Exercise brief: Each line of the data that includes the string "PBlock" is to be copied out.
[[ Data records, beginning ]]
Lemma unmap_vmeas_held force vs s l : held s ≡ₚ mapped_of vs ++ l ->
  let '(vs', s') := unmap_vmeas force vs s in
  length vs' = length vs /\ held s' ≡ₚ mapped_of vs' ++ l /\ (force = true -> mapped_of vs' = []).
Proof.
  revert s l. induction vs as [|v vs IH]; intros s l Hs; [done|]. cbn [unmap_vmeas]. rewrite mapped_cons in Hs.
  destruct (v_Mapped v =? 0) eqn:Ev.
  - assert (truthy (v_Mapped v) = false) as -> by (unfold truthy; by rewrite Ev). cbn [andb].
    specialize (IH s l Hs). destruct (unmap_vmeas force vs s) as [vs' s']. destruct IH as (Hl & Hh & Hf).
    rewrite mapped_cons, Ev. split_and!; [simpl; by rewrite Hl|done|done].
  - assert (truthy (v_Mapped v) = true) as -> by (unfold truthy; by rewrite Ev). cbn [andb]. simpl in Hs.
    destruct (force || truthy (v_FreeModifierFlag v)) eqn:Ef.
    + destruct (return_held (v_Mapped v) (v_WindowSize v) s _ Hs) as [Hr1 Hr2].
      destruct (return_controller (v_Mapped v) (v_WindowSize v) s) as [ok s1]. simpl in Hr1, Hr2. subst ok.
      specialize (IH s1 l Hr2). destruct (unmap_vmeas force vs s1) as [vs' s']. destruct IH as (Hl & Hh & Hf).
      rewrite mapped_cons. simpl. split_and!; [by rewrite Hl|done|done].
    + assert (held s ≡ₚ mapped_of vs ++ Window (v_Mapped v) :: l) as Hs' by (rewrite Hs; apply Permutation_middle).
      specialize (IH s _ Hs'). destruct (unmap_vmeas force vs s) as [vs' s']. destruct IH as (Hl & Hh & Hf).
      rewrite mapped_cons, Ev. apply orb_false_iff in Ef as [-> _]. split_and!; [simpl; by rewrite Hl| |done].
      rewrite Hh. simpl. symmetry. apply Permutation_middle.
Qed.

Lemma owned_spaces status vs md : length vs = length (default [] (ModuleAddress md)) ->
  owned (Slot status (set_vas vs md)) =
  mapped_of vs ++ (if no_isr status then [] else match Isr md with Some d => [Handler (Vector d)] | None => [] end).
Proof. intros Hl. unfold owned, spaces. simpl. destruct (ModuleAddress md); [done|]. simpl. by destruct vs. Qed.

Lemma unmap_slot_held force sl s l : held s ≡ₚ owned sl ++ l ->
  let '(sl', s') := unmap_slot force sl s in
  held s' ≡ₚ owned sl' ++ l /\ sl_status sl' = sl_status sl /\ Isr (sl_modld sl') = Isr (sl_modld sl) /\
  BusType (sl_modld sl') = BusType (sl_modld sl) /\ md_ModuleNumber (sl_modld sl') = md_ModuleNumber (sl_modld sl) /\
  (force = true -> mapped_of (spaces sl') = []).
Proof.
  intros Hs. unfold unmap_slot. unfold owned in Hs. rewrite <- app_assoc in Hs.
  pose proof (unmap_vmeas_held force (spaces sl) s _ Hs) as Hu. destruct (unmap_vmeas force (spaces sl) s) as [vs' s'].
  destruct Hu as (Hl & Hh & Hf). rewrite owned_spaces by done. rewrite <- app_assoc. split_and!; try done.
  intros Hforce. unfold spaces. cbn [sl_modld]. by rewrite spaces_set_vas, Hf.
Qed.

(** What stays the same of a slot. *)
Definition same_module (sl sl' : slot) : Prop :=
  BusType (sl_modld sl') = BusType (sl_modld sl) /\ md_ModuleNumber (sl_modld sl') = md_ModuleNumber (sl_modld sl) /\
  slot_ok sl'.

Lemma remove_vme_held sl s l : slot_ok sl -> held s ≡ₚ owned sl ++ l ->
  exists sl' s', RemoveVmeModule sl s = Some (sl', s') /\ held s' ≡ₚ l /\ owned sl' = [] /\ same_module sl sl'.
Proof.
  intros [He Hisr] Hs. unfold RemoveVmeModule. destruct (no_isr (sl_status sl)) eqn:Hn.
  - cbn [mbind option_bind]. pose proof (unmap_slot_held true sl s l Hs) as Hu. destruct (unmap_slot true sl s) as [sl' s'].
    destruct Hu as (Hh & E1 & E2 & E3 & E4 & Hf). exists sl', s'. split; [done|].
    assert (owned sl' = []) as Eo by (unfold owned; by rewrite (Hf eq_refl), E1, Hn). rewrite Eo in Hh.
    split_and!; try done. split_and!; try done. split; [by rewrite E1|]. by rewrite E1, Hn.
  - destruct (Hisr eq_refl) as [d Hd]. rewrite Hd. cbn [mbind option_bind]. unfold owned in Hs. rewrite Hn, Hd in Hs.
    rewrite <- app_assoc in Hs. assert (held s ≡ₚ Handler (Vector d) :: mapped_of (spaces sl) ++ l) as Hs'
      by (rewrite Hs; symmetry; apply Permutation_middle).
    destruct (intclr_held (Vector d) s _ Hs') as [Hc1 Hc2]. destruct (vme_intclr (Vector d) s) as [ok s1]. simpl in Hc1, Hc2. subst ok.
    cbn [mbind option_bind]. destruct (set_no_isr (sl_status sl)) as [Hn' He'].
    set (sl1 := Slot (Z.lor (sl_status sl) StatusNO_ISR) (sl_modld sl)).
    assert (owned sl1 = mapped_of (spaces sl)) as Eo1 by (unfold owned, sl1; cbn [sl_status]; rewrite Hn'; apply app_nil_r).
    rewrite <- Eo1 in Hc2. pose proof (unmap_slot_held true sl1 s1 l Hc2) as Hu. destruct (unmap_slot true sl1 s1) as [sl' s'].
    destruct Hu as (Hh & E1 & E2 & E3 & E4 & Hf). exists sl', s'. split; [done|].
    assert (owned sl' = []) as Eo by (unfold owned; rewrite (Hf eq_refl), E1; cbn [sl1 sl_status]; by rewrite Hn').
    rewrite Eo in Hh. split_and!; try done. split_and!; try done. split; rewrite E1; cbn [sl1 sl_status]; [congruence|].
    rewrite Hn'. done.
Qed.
[[ Data records, end ]]
[[ Data records, beginning ]]
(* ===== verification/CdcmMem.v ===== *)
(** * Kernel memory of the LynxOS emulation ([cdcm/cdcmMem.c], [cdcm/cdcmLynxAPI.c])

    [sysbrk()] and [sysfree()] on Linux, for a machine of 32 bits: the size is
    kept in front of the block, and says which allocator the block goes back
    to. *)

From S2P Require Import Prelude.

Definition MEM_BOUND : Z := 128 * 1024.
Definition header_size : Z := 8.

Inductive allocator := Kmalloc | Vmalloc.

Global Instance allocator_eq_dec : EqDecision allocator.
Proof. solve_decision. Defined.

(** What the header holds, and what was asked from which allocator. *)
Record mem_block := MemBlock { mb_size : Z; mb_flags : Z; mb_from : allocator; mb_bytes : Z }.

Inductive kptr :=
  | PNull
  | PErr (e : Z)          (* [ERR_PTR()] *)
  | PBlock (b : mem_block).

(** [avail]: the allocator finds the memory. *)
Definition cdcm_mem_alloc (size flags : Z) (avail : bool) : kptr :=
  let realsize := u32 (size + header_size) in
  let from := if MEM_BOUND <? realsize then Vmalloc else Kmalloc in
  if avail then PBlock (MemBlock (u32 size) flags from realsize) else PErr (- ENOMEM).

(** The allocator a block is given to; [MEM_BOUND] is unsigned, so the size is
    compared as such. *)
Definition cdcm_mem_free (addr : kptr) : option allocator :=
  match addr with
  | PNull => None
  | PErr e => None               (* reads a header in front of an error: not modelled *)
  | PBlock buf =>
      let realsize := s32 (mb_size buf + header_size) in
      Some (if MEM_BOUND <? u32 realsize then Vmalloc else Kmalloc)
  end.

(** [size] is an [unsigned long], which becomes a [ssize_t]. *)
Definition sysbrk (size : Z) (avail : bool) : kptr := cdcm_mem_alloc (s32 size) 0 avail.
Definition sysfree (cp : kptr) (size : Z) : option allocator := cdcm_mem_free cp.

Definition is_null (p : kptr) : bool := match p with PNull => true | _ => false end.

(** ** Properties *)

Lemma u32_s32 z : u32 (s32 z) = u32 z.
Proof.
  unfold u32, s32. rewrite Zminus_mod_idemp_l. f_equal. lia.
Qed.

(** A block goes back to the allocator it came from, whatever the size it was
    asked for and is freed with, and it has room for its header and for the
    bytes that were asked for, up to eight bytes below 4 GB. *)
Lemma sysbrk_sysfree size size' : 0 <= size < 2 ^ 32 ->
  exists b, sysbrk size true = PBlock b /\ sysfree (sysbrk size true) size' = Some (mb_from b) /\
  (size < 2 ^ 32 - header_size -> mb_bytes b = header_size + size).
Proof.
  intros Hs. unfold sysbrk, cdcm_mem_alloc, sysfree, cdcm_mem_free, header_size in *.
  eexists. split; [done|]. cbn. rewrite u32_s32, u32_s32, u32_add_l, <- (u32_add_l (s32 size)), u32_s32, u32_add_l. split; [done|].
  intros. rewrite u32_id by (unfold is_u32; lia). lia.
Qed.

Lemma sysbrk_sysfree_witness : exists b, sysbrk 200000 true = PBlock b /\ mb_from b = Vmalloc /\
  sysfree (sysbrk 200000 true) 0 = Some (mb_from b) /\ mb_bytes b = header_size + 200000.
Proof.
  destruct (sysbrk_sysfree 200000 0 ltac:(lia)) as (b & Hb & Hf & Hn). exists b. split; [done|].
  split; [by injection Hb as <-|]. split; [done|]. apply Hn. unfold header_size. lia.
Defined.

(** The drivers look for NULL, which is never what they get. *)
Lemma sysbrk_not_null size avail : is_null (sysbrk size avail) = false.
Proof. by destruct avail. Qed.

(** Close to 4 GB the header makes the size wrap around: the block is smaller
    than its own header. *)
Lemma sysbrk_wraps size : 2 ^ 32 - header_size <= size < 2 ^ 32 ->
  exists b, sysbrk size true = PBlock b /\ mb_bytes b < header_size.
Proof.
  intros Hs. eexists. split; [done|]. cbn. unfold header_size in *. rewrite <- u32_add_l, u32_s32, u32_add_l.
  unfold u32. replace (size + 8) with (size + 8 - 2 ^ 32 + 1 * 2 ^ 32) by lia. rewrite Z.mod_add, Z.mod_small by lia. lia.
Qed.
[[ Data records, end ]]
Result for this task:
  | PBlock (b : mem_block).
  if avail then PBlock (MemBlock (u32 size) flags from realsize) else PErr (- ENOMEM).
  | PBlock buf =>
  exists b, sysbrk size true = PBlock b /\ sysfree (sysbrk size true) size' = Some (mb_from b) /\
Lemma sysbrk_sysfree_witness : exists b, sysbrk 200000 true = PBlock b /\ mb_from b = Vmalloc /\
  exists b, sysbrk size true = PBlock b /\ mb_bytes b < header_size.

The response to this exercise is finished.